Die Unterscheidung zwischen „das“ und „dass“ gehört zu den häufigsten Rechtschreibfallen im Deutschen. Dabei gibt es eine einfache Regel: Schreibt man das Wort mit langem „a“, gehört es zur Konjunktion „dass“, die einen Nebensatz einleitet. Das kurze „a“ hingegen findet sich im Artikel oder Pronomen „das“.
„Dass“ leitet einen Nebensatz ein und steht immer am Anfang – oder direkt nach einem Komma.
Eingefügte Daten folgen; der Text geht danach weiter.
(* ===== verification/Pipeline.v ===== *)
(** * The two-thread pipeline

    [src/pipeline.cpp], [run_pipeline].  Thread A ([produce]) decodes frames,
    stamps them, optionally holds one back to open a sequence gap, and sends
    them through the channel; thread B ([handle]) sequences them, applies them to
    the book and publishes.  What crosses the channel ([carried]) is a list: under
    [Block] everything that was sent, in order; under [Drop] what did not meet a full
    ring, which is an input, as it depends on the two threads.  Their interleavings
    over the channel are the subject of [PipelineThreads], where every run that ends is
    shown to compute this one.

    The clock is an input: every message comes with the times the source reads
    while it handles it.  Waiting (pacing, [consumer_spin], the idle loop) has
    no effect on the data; of the pacing the decision when to wait is modelled. *)

From Stdlib Require Import SpecFloat.
From stdpp Require Import base list gmap numbers sets fin_sets.
From S2P Require Import Prelude MarketEvent ByteRead ItchParser FeedSource.
From S2P Require Import Instrumentation SpscRing OrderPool OrderBook BookSpec.
From S2P Require Import OrderBookWf OrderBookBest OrderBookRefine BookLadder.
From S2P Require Import OrderBookProps Publisher Sequencer.

Definition kRingCapacity : Z := 2 ^ 16.

Record PipelineMsg := mkMsg {
  event : MarketEvent;
  recv_ns : Z;
  sequence : Z }.

(** [pc_speed_multiplier] and [pc_offered_rate] are doubles. *)
Record PipelineConfig := mkPipeConfig {
  pc_book : OrderBookConfig;
  pc_backpressure : Backpressure;
  pc_speed_multiplier : spec_float;
  pc_offered_rate : spec_float;
  inject_gap_at : Z;
  gap_reorder_distance : Z;
  consumer_spin : Z }.

(** ** Thread A *)

Definition positive (x : spec_float) : bool := SFltb (S754_zero false) x.

(** [static_cast<std::uint64_t>(x)] of a non-negative double below [2^64]. *)
Definition trunc_f64 (x : spec_float) : Z :=
  match x with
  | S754_finite false m e => if decide (0 <= e) then Z.pos m * 2 ^ e else Z.pos m / 2 ^ (- e)
  | _ => 0
  end.

Definition rate_interval_ns (cfg : PipelineConfig) : spec_float :=
  if positive (pc_offered_rate cfg) then SFdiv 53 1024 (f64 1000000000) (pc_offered_rate cfg)
  else S754_zero false.

Definition rate_batch (cfg : PipelineConfig) : Z :=
  if positive (pc_offered_rate cfg)
  then Z.max 1 (Z.min 4096 (trunc_f64 (SFdiv 53 1024 (f64 64000) (rate_interval_ns cfg))))
  else 1.

Record Pacer := mkPacer {
  have_base : bool;
  base_event_ts : Z;
  base_wall : Z }.

(** [maybe_pace]: the time to wait for, if any; [now] is the clock. *)
Definition maybe_pace (cfg : PipelineConfig) (produced ev_ts now : Z) (p : Pacer)
    : option Z * Pacer :=
  if positive (pc_offered_rate cfg) then
    let p := if have_base p then p else mkPacer true (base_event_ts p) now in
    (if decide (produced mod rate_batch cfg = 0)
     then Some (u64 (base_wall p + trunc_f64 (SFmul 53 1024 (f64 produced) (rate_interval_ns cfg))))
     else None, p)
  else if positive (pc_speed_multiplier cfg) then
    if have_base p then
      if decide (ev_ts < base_event_ts p) then (None, p) else
      (Some (u64 (base_wall p +
         trunc_f64 (SFdiv 53 1024 (f64 (ev_ts - base_event_ts p)) (pc_speed_multiplier cfg)))), p)
    else (None, mkPacer true ev_ts now)
  else (None, p).
Lemma winv_frame w f now1 now2 todo out p :
  winv w -> w_todo w = (f, now1, now2) :: todo -> w_out w = [] ->
  ch_pending (w_chan w) = None -> produce cfg f now1 now2 (w_prod w) = Some (out, p) ->
  winv (w <| w_todo := todo |> <| w_out := out |> <| w_prod := p |>).
Proof.
  intros [Hc Hp Hs He Hd Hh Hph] Et Eo En Ep.
  destruct (w_eof w) eqn:Ee; [by rewrite He in Et|].
  assert (producer_done w = true -> False) as Hnd by (intros D; by destruct (Hd D) as [? _]).
  split; cbn; rewrite ?Ee; try done.
  revert Hp. unfold rest. cbn. rewrite Ee, Et, Eo. cbn [produce_loop]. rewrite Ep. cbn [mbind option_bind].
  by destruct (produce_loop cfg todo p) as [[outs q]|].
Qed.

Lemma winv_eof w :
  winv w -> w_todo w = [] -> w_out w = [] -> w_eof w = false ->
  winv (w <| w_eof := true |>
          <| w_out := if holding (w_prod w) then [held (w_prod w)] else [] |>).
Proof.
  intros [Hc Hp Hs He Hd Hh Hph] Et Eo Ee.
  assert (producer_done w = true -> False) as Hnd.
  { intros D. destruct (Hd D) as [? _]. congruence. }
  split; cbn; try done.
  rewrite Hp. unfold rest. cbn. rewrite Ee, Et, Eo. cbn. by rewrite app_nil_r.
Qed.

Lemma winv_send w m out c :
  winv w -> w_out w = m :: out -> exec (Send m) (w_chan w) = Some c ->
  winv (w <| w_out := out |> <| w_chan := c |>).
Proof.
  intros [Hc Hp Hs He Hd Hh Hph] Eo Ec. pose proof (exec_reach _ _ _ Hc Ec) as Hc'.
  destruct (exec_send_frame _ _ _ Ec) as (Er & Eoff & _ & _).
  assert (producer_done w = true -> False) as Hnd.
  { intros D. destruct (Hd D) as (_ & E & _). congruence. }
  split; cbn; rewrite ?Er; try done.
  rewrite Hp, Eo, Eoff. unfold rest. cbn.
  destruct (if w_eof w then _ else _) as [[outs q]|]; [|done]. cbn. by rewrite <- app_assoc.
Qed.

Lemma winv_prod w v c :
  winv w -> exec (Prod v) (w_chan w) = Some c -> winv (w <| w_chan := c |>).
Proof.
  intros [Hc Hp Hs He Hd Hh Hph] Ec. pose proof (exec_reach _ _ _ Hc Ec) as Hc'.
  destruct (exec_prod_frame _ _ _ (chan_ok _ Hc) Ec) as (Eoff & Epo & Ecp & Hpe).
  assert (producer_done w = true -> False) as Hnd by (intros D; destruct (Hd D) as (_ & _ & ?); done).
  split; cbn; rewrite ?Epo, ?Ecp, ?Eoff; try done.
  destruct (w_phase w); try done. by destruct (Hnd (proj1 Hph)).
Qed.

(** A step inside [receive]: [hd] is what it hands over. *)
Lemma winv_received w v c hd ph :
  winv w -> w_hand w = None -> exec (Cons v) (w_chan w) = Some c ->
  popped (ring_ c) = popped (ring_ (w_chan w)) ++ option_list hd ->
  (hd <> None -> cpc (ring_ c) = CIdle) ->
  match ph with
  | Polling => hd = None /\ cpc (ring_ c) = CIdle
  | Draining => True
  | Final => producer_done w = true
  | Ended => producer_done w = true /\ hd = None /\ cpc (ring_ c) = CIdle /\
      popped (ring_ c) = pushed (ring_ c)
  end ->
  winv (w <| w_chan := c |> <| w_hand := hd |> <| w_phase := ph |>).
Proof.
  intros [Hc Hp Hs He Hd Hh _] Hn Ec Epo Hhd Hph. pose proof (exec_reach _ _ _ Hc Ec) as Hc'.
  destruct (exec_cons_frame _ _ _ (chan_ok _ Hc) Ec) as (Eoff & _ & _ & Epe & _).
  destruct Hs as (h & Eh & Es). rewrite Hn, app_nil_r in Eh.
  split; [exact Hc'| | |exact He| |exact Hhd|exact Hph].
  - cbn [w_chan w_out rset]. rewrite Eoff. exact Hp.
  - exists h. split; [|exact Es]. cbn [w_chan w_hand rset]. by rewrite Epo, Eh.
  - cbn [w_chan w_out w_eof producer_done rset]. rewrite Epe. exact Hd.
Qed.

Lemma winv_cons w v c :
  winv w -> w_phase w = Draining \/ w_phase w = Final -> w_hand w = None ->
  tail_bound w <= v -> exec (Cons v) (w_chan w) = Some c -> winv (after_cons c w).
Proof.
  intros I Hd Hn Hv Ec.
  pose proof (fun hd ph => winv_received w v c hd ph I Hn Ec) as W.
  destruct I as [Hc _ _ _ _ _ Hph]. destruct (chan_ok _ Hc) as [IR _ _ _].
  destruct (exec_cons_frame _ _ _ (chan_ok _ Hc) Ec) as (_ & Epu & _ & _ & R).
  unfold tail_bound in Hv. destruct w as [td pr out eof dn ch ph h cs]. cbn in *. subst h.
  unfold after_cons. cbn. destruct R as [H E Epo En|H E Epo|x H E Epo|x H E Epo]; rewrite H, ?E.
  - apply W; [by rewrite app_nil_r|done|]. destruct Hd as [->| ->]; [done|].
    split; [done|]. split; [done|]. split; [done|]. destruct (ri_popped _ _ IR) as [l El].
    rewrite Epo, Epu, El. assert (length l = 0%nat) as ->%length_zero_iff_nil; [|by rewrite app_nil_r].
    unfold n_pushed, n_popped in *. rewrite El, length_app in Hv. lia.
  - apply (W None ph); [by rewrite app_nil_r|done|]. by destruct Hd as [->| ->].
  - apply (W None ph); [by rewrite app_nil_r|done|]. by destruct Hd as [->| ->].
  - apply (W (Some x) ph); [done|done|]. by destruct Hd as [->| ->].
Qed.

Lemma winv_handle w m c :
  winv w -> w_hand w = Some m ->
  (let t := clk (length (popped (ring_ (w_chan w))) - 1) in handle m t.1 t.2 (w_cons w)) = Some c ->
  winv (w <| w_hand := None |> <| w_cons := c |>).
Proof.
  intros [Hc Hp Hs He Hd Hh Hph] Em Eh.
  destruct Hs as (h & Epo & Es). rewrite Em in Epo. cbn in Epo.
  split; [exact Hc|exact Hp| |exact He|exact Hd|intros X; destruct (X eq_refl)|].
  - exists (h ++ [m]). split; [by rewrite app_nil_r|].
    unfold timed, consume_all in *. rewrite imap_app, (iterM_app _ _ _ _ _ Es).
    rewrite Epo, length_app in Eh. cbn [length] in Eh. rewrite Nat.add_sub in Eh.
    cbn [imap iterM fst snd compose]. rewrite Nat.add_0_r.
    cbn zeta in Eh. rewrite Eh. done.
  - clear Es Eh. cbn [w_phase w_hand w_chan producer_done rset]. destruct (w_phase w); try done; [by destruct Hph|].
    destruct Hph as (_ & ? & _). congruence.
Qed.

Lemma winv_step w w' : winv w -> tstep w w' -> winv w'.
Proof.
  intros I S. destruct S.
  - by eapply winv_frame.
  - by apply winv_eof.
  - by eapply winv_send.
  - by eapply winv_prod.
  - destruct I. split; try done. cbn. destruct (w_phase w); try done. by destruct wi_phase0.
  - destruct I. split; try done. cbn. destruct seen; [|done]. by apply H0.
  - by eapply winv_cons.
  - by eapply winv_handle.
Qed.

End Invariant.

Lemma treachable_winv w : treachable w -> exists c0, Consumer_new cfg = Some c0 /\ winv c0 w.
Proof.
  induction 1 as [c0 E|w w' _ (c0 & E & I) S]; exists c0.
  - split; [exact E|apply winv_new].
  - split; [exact E|exact (winv_step c0 w w' I S)].
Qed.

(** ** Runs that have ended *)

Lemma ended_lists c0 w :
  winv c0 w -> w_phase w = Ended ->
  produce_all cfg fs = Some (offered (w_chan w), w_prod w) /\
  consume_all (timed clk (pushed (ring_ (w_chan w)))) c0 = Some (w_cons w) /\
  ch_pending (w_chan w) = None.
Proof.
  intros [_ Hp (h & Eh & Es) _ Hd _ Hph] E. rewrite E in Hph. destruct Hph as (D & Hn & _ & Epu).
  destruct (Hd D) as (Ee & Eo & En). split; [|split; [|exact En]].
  - rewrite Hp. unfold rest. rewrite Ee, Eo. cbn. by rewrite app_nil_r.
  - rewrite <- Epu, Eh, Hn. by rewrite app_nil_r.
Qed.

(** ** Every run can end *)

Definition pending_weight (w : World) : Z :=
  match ch_pending (w_chan w) with
  | None => 0
  | Some _ => match ppc (ring_ (w_chan w)) with PIdle => 11 | PWrite _ => 10 | PStore _ => 9 end
  end.

Definition phase_weight (w : World) : Z :=
  match w_phase w with
  | Polling => if producer_done w then 2 else 4
  | Draining => 3 | Final => 1 | Ended => 0
  end.

(** The steps to the end, if nobody spins: 30 for a frame (two messages at most),
    12 for a message to send, 8 for one in the ring, 5 for the one in hand. *)
Definition distance (w : World) : Z :=
  30 * Z.of_nat (length (w_todo w)) + (if w_eof w then 0 else 15) +
  12 * Z.of_nat (length (w_out w)) + pending_weight w +
  8 * (n_pushed (ring_ (w_chan w)) - n_popped (ring_ (w_chan w))) -
  match cpc (ring_ (w_chan w)) with CIdle => 0 | CRead => 1 | CStore _ => 2 end +
  (if w_hand w then 5 else 0) + (if producer_done w then 0 else 1) + phase_weight w.

Lemma produce_length f now1 now2 p out p' :
  produce cfg f now1 now2 p = Some (out, p') -> (length out <= 2)%nat.
Proof.
  Transparent produce. unfold produce. Opaque produce.
  destruct (parse _ _ _) as [[st ev]|]; cbn; [|done].
  destruct st; repeat case_decide; intros [= <- <-]; cbn; lia.
Qed.

Lemma distance_nonneg c0 w : winv c0 w -> 0 <= distance w.
Proof.
  intros [Hc _ _ _ _ _ _]. destruct (chan_ok _ Hc) as [I _ _ _].
  pose proof (ri_order _ _ I) as Ho. pose proof (ri_cpc _ _ I) as Hcpc.
  assert (0 <= pending_weight w /\ 0 <= phase_weight w) as [? ?].
  { unfold pending_weight, phase_weight. split; repeat case_match; lia. }
  unfold distance. destruct (cpc (ring_ (w_chan w))); repeat case_match; lia.
Qed.

(** Thread A inside [send], the ring being empty. *)
Lemma prod_can_step c0 w x :
  winv c0 w -> ch_pending (w_chan w) = Some x ->
  n_pushed (ring_ (w_chan w)) = n_popped (ring_ (w_chan w)) ->
  exists v c, exec (Prod v) (w_chan w) = Some c /\ distance (w <| w_chan := c |>) < distance w.
Proof.
  intros [Hc _ _ _ _ _ _] Ex Hempty. destruct (chan_ok _ Hc) as [I Hpc _ _].
  pose proof (ri_order _ _ I) as Ho. exists (n_popped (ring_ (w_chan w))).
  cbn [chan_exec]. unfold distance, pending_weight, phase_weight.
  destruct (ppc (ring_ (w_chan w))) as [|y|y] eqn:Ep.
  - rewrite Ex, decide_True by lia.
    destruct (push_check _ x _ (ring_ (w_chan w))) as [r res] eqn:Ec.
    destruct (push_check_inv _ _ bits_ok eq_refl _ x (n_popped (ring_ (w_chan w))) r res I Ep
      ltac:(lia) Ec)
      as (_ & Hr & Epu & Epo & Ecp).
    destruct Hr as [(-> & Hn & _)|(-> & Hw)].
    { unfold n_pushed, n_popped, ring_bits in *. rewrite Epu in Hn. lia. }
    eexists. split; [reflexivity|]. cbn. rewrite Ecp, Hw. unfold n_pushed, n_popped.
    rewrite Epu, Epo. lia.
  - destruct (push_write_inv _ _ bits_ok eq_refl _ y I Ep) as (r & Er & _ & Epu & Epo).
    rewrite Er. eexists. split; [reflexivity|]. cbn. rewrite Ex.
    assert (ppc r = PStore y /\ cpc r = cpc (ring_ (w_chan w))) as [-> ->].
    { revert Er. unfold push_write. destruct (vset _ _ _); cbn; [|done]. by intros [= <-]. }
    unfold n_pushed, n_popped. rewrite Epu, Epo. lia.
  - eexists. split; [reflexivity|]. cbn. rewrite Ex. unfold n_pushed, n_popped, push_store. cbn.
    rewrite length_app. cbn. lia.
Qed.

(** Thread B inside [receive]: there is something to do, or the end to be seen. *)
Lemma cons_can_step c0 w :
  winv c0 w -> w_phase w = Draining \/ w_phase w = Final -> w_hand w = None ->
  n_popped (ring_ (w_chan w)) < n_pushed (ring_ (w_chan w)) \/ producer_done w = true ->
  exists v c, tail_bound w <= v /\ exec (Cons v) (w_chan w) = Some c /\
    distance (after_cons c w) < distance w.
Proof.
  intros [Hc _ _ _ Hdone _ Hph] Hd Hn Hwork. destruct (chan_ok _ Hc) as [I _ _ _].
  pose proof (ri_order _ _ I) as Ho. exists (n_pushed (ring_ (w_chan w))).
  assert (exists c, exec (Cons (n_pushed (ring_ (w_chan w)))) (w_chan w) = Some c) as [c Ec].
  { cbn [chan_exec]. destruct (cpc (ring_ (w_chan w))) eqn:Ep; [|
      destruct (pop_read_inv _ _ bits_ok eq_refl _ I Ep) as (x & -> & _)|]; try (by eexists).
    rewrite decide_True by lia. by eexists. }
  exists c. split; [unfold tail_bound; destruct (w_phase w); lia|]. split; [exact Ec|].
  destruct (exec_cons_frame _ _ _ (chan_ok _ Hc) Ec) as (_ & Epu & Epp & Epe & R).
  unfold after_cons, distance, pending_weight, phase_weight, n_pushed, n_popped in *.
  destruct R as [H E Epo En|H E Epo|x H E Epo|x H E Epo]; rewrite H, ?E; cbn;
    rewrite ?Epu, ?Epp, ?Epe, ?Epo, ?E, ?length_app; cbn; rewrite ?Hn.
  - unfold n_popped in En. destruct Hwork as [Hw|Hw]; [lia|]. rewrite Hw. destruct Hd as [Hd|Hd]; rewrite Hd; lia.
  - lia.
  - lia.
  - lia.
Qed.

(** Handling the message in hand succeeds when the sequential run does. *)
Lemma handle_can_step c0 w m ms p c :
  policy = Block -> winv c0 w -> produce_all cfg fs = Some (ms, p) ->
  consume_all (timed clk ms) c0 = Some c -> w_hand w = Some m ->
  exists w', tstep w w' /\ distance w' < distance w.
Proof.
  intros Hpol I Ems Ec Em. destruct I as [Hc Hp (h & Eh & Es) _ _ _ _].
  destruct (chan_ok _ Hc) as [IR _ Hb _]. destruct (Hb Hpol) as [_ Eoff].
  assert (popped (ring_ (w_chan w)) `prefix_of` ms) as [l El].
  { rewrite Ems in Hp. destruct (rest w) as [[out q]|]; [|done]. injection Hp as -> _.
    rewrite Eoff. destruct (ri_popped _ _ IR) as [l ->]. rewrite <- !app_assoc. by eexists. }
  rewrite Em in Eh. cbn in Eh.
  assert (exists c', handle m (clk (length h)).1 (clk (length h)).2 (w_cons w) = Some c') as [c' E].
  { rewrite El, Eh in Ec. unfold timed, consume_all in *. rewrite <- app_assoc, imap_app in Ec.
    rewrite (iterM_app _ _ _ _ _ Es) in Ec. cbn [app imap iterM fst snd compose] in Ec.
    rewrite Nat.add_0_r in Ec. destruct (handle m _ _ (w_cons w)) as [c'|]; [by eexists|].
    clear -Ec. discriminate Ec. }
  exists (w <| w_hand := None |> <| w_cons := c' |>). clear Es Ec. split.
  - eapply t_handle; [exact Em|]. cbn zeta. rewrite Eh, length_app. cbn [length].
    rewrite Nat.add_sub. exact E.
  - unfold distance, pending_weight, phase_weight. cbn. rewrite Em. lia.
Qed.
(** While the updates are older than the snapshot. *)
Lemma seeking_ok c ups k n f :
  live_ok c n f -> numbers_ok f -> lf_mode f = Seeking -> 0 <= k ->
  (have_event f = true -> cur_U f < k) -> unbroken k ups ->
  Forall (fun up => up_u up <= lf_L f) ups ->
  n + Z.of_nat (length (arrivals ups)) < 2 ^ 64 ->
  exists f', live_all (arrivals ups) f = Some f' /\
    ran c (n + Z.of_nat (length (arrivals ups))) f f' /\ numbers_ok f' /\
    lf_abs f' = lf_abs f /\ lf_mode f' = Seeking /\
    (have_event f' = true -> have_event f = true /\ cur_U f' = cur_U f \/
       exists up, up ∈ ups /\ cur_U f' = up_U up).
Proof.
  revert k n f. induction ups as [|up ups IH]; intros k n f H HN Hm Hk Hc Hu Ho Hb.
  { exists f. cbn. rewrite Z.add_0_r. split; [done|]. split; [by split|]. split; [done|].
    split; [done|]. split; [done|]. by left. }
  destruct Hu as (HU & Hr & Hof & Hu). rewrite arrivals_cons, length_app in Hb.
  apply list.Forall_cons in Ho as [Ho Hos].
  destruct (update_skipped c n (up_U up) (up_u up) (up_msgs up) f)
    as (f1 & E1 & H1 & A1 & M1 & P1 & L1 & U1 & V1 & G1 & R1); [done|done| | |done|lia|].
  { unfold at_head. destruct (have_event f); [right; specialize (Hc eq_refl); lia|by left]. }
  { unfold old. rewrite Hm. lia. }
  destruct (IH (up_u up + 1) (n + Z.of_nat (length (up_msgs up))) f1)
    as (f2 & E2 & [] & N2 & A2 & M2 & C2); try done.
  { destruct HN. split; congruence || lia. }
  { congruence. } { lia. } { lia. } { by rewrite L1. } { lia. }
  exists f2. rewrite arrivals_cons, (live_all_app _ _ _ _ E1). split; [exact E2|].
  rewrite length_app, Nat2Z.inj_add, Z.add_assoc.
  split; [split; [done|congruence..]|]. split; [done|]. split; [congruence|]. split; [congruence|].
  intros Hh. right. destruct (C2 Hh) as [[_ ->]|(up' & Hin & ->)].
  - exists up. split; [by left|done].
  - exists up'. split; [by right|done].
Qed.
Definition lower_char (c : ascii) : ascii :=
  let n := N_of_ascii c in
  if decide (65 <= n <= 90)%N then ascii_of_N (n + 32) else c.

Fixpoint map_string (f : ascii -> ascii) (s : string) : string :=
  match s with
  | EmptyString => EmptyString
  | String.String c s => String.String (f c) (map_string f s)
  end.

Definition upper : string -> string := map_string upper_char.
Definition lower : string -> string := map_string lower_char.

(** ** Markets *)

Inductive MarketMode := Auto | Global | Us | Both.

#[export] Instance MarketMode_eq_dec : EqDecision MarketMode.
Proof. solve_decision. Defined.

Record FeedEndpoints := mkEndpoints {
  ep_id : string;
  ep_label : string;
  ep_rest_host : string;
  ep_ws_host : string }.

Record Config := mkLiveConfig {
  cf_symbol : string;
  price_scale : Z;
  size_scale : Z;
  band_pct : spec_float;
  cf_drop : bool;
  duration_s : Z;
  depth_ms : Z;
  serve_port : Z;
  bind_host : string;
  market : MarketMode;
  ws_url : string;
  rest_host : string;
  rest_host_set : bool;
  ws_url_set : bool }.

#[export] Instance Config_settable : Settable Config := fun c =>
  mkLiveConfig (cf_symbol c) (price_scale c) (size_scale c) (band_pct c) (cf_drop c) (duration_s c) (depth_ms c)
    (serve_port c) (bind_host c) (market c) (ws_url c) (rest_host c) (rest_host_set c) (ws_url_set c).

Definition default_live_config : Config :=
  mkLiveConfig "BTCUSDT" 100 1000000 (f64 10) false 0 100 0 "127.0.0.1" Auto "" "https://api.binance.com"
    false false.

Definition kSymbolCatalog : list string := ["BTCUSDT"; "ETHUSDT"; "SOLUSDT"; "BNBUSDT"; "XRPUSDT"].

Definition catalog_has (sym : string) : bool := bool_decide (sym ∈ kSymbolCatalog).

Definition endpoints_global : FeedEndpoints :=
  mkEndpoints "global" "Global (binance.com)" "https://data-api.binance.vision"
    "wss://data-stream.binance.vision".

Definition endpoints_us : FeedEndpoints :=
  mkEndpoints "us" "US (binance.us)" "https://api.binance.us" "wss://stream.binance.us:9443".

(** [std::to_string] of a non-negative number. *)
Definition to_string (n : Z) : string := pretty.pretty n.

Definition stream_url (cfg : Config) (ep : FeedEndpoints) : string :=
  let sym := lower (cf_symbol cfg) in
  let depth := sym +:+ "@depth@" +:+ to_string (depth_ms cfg) +:+ "ms" in
  let trade := sym +:+ "@trade" in
  ep_ws_host ep +:+ "/stream?streams=" +:+ depth +:+ "/" +:+ trade.

Definition ws_url_for (cfg : Config) (ep : FeedEndpoints) : string :=
  if ws_url_set cfg && negb (bool_decide (ws_url cfg = "")) then ws_url cfg else stream_url cfg ep.

Definition cfg_for_market (base : Config) (ep : FeedEndpoints) : Config :=
  let c := if rest_host_set base then base else base <| rest_host := ep_rest_host ep |> in
  c <| ws_url := "" |> <| ws_url_set := false |>.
Zum Beispiel: „Ich weiß, dass du es geschafft hast.“ Es kann niemals ein Nomen begleiten oder es ersetzen. Man kann es auch nicht durch „dieses“ oder „jenes“ ersetzen, was bei Pronomen wie „das Buch“ durchaus möglich wäre: „Ich lese das (Buch) gern.“
Ein gutes Hilfsmittel: Versuche, das Wort durch „dieses“ oder „jenes“ zu ersetzen. Klappt das, schreibt man „das“. Funktioniert es nicht, ist meist „dass“ gemeint. Auch der Klang hilft: „Dass“ mit kurzem „a“ klingt gedrückt, „das“ mit langem „a“ dagegen ausgesprochen.
Ein häufiger Fehler ist Sätze wie: „Ich denke das du recht hast.“ Richtig müsste es heißen: „Ich denke, dass du recht hast.“ Das Komma macht hier den Nebensatz deutlich – und verdeutlicht, dass „dass“ benötigt wird.
Merke dir: In vollständigen Hauptsätzen ohne Komma steht niemals „dass“. Es taucht nur am Satzanfang eines Nebensatzes oder direkt nach einem Komma auf. Mit diesen kleinen Tricks fällt die richtige Schreibweise leichter – und Texte werden auf Anhieb professioneller.